Empire de l’harmonie

Les Japonais sont respectueux de tous les cultes, quels qu’ils soient, et ont gardé un sens du rituel qui fait souvent défaut dans les pays développés. Plus que des religions, bouddhisme et shintoïsme sont des modes d’être inscrits de longue date dans les mentalités. Au moment de l’introduction du bouddhisme sur l’Archipel, au sixième siècle, via la Corée, les notions d’impermanence et d’interdépendance des phénomènes du vivant ont dû s’intégrer sans mal au fonds antérieur de croyances animistes et chamaniques qui considèrent l’être humain à égalité avec les autres formes de vie, inscrit comme elles dans le grand cycle de la nature. Pour se distinguer de cette nouvelle religion, les anciennes croyances présentes depuis de nombreux siècles sont regroupées un peu plus tard sous le nom de shinto (« voie des kami »).

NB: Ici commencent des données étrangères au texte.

Fixpoint probe_ranges (set : gset Z) (mask : KeepMaskBuilder) (position : Z) (ranges : list Range) : KeepMaskBuilder :=
  match ranges with
  | [] => mask
  | range :: ranges =>
      let '(mask, position) := foldl (probe_step set) (mask, position) (range_list range) in
      probe_ranges set mask position ranges
  end.

Definition build_keep_mask (dv : DeletionVector) (ranges : list Range) (num_rows : Z) : option (list bool) :=
  let mask := keep_new num_rows in
  let mask :=
    match dv with
    | NoDeletions => mask
    | DBitmap bm => delete_ranges (bm_range bm) mask 0 ranges
    | DSet set =>
        if Z.min (Z.of_nat (size set) * zlen ranges) U64_MAX <=? num_rows
        then delete_ranges (fun range => List.filter (range_contains range) (elements set)) mask 0 ranges
        else probe_ranges set mask 0 ranges
    end in
  keep_finish mask.

Definition build_predicate (dv : DeletionVector) (row_addrs : list Z) : option (list bool) :=
  match dv with
  | DBitmap bm => Some (map (fun id => negb (bm_contains bm (wrap32 id))) row_addrs)
  | DSet set => Some (map (fun id => negb (bool_decide (wrap32 id ∈ set))) row_addrs)
  | NoDeletions => None
  end.

(** *** [OffsetMapper] *)

Record OffsetMapper := mkMapper { om_dv : DeletionVector; om_left : Z; last_diff : Z }.

Definition mapper_new (dv : DeletionVector) : OffsetMapper := mkMapper dv 0 0.

(** The search loop; it returns the row and the new [left]. *)
Fixpoint map_offset_loop (fuel : nat) (dv : DeletionVector) (offset left_ right mid : Z) : res (Z * Z) :=
  match fuel with
  | O => Panic
  | S fuel =>
      let deleted_in_range := wrap32 (range_cardinality dv (0 ..< mid +d 1)) in
      let search_left := map_offset_loop fuel dv offset left_ mid (left_ +d (mid -d left_) / 2) in
      match mid ?= offset +d deleted_in_range with
      | Eq => if negb (dv_contains dv mid) then Ok (mid, left_) else search_left
      | Lt =>
          if left_ =? mid +d 1 then Panic else
          let left_ := mid +d 1 in
          map_offset_loop fuel dv offset left_ right (left_ +d (right -d left_) / 2)
      | Gt => search_left
      end
  end.

Definition map_offset (fuel : nat) (m : OffsetMapper) (offset : Z) : res (Z * OffsetMapper) :=
  let mid := offset +d last_diff m in
  let right := offset +d wrap32 (dv_len (om_dv m)) in
  '(mid, left_) ← map_offset_loop fuel (om_dv m) offset (om_left m) right mid;
  Ok (mid, mkMapper (om_dv m) left_ (mid -d offset)).

(** *** Conversions *)

(** [From<&DeletionVector> for RoaringBitmap] *)
Definition to_bitmap (dv : DeletionVector) : bitmap :=
  match dv with
  | DBitmap bm => bm
  | DSet set => bm_from_iter (elements set)
  | NoDeletions => bm_new
  end.

(** [PartialEq] *)
Definition dv_eq (a b : DeletionVector) : bool :=
  match a, b with
  | NoDeletions, NoDeletions => true
  | DSet set1, DSet set2 => bool_decide (set1 = set2)
  | DBitmap bm1, DBitmap bm2 => bm_eq bm1 bm2
  | DSet set, DBitmap bm | DBitmap bm, DSet set => bm_eq (bm_from_iter (elements set)) bm
  | _, _ => false
  end.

Loin, bien loin du monothéisme et de la notion d’un dieu créateur transcendant, l’âme japonaise est vouée à l’immanence d’un « moi » peu défini, qui se confond avec son environnement. La langue même en porte la marque : le sujet n’est pas obligatoire dans la phrase japonaise, d’où le « je » est souvent absent. Une scène peut être décrite comme existant par elle-même, sans aucun sujet : à partir du réel lui-même, non à partir d’un témoin central tout-puissant, comme dans les langues occidentales.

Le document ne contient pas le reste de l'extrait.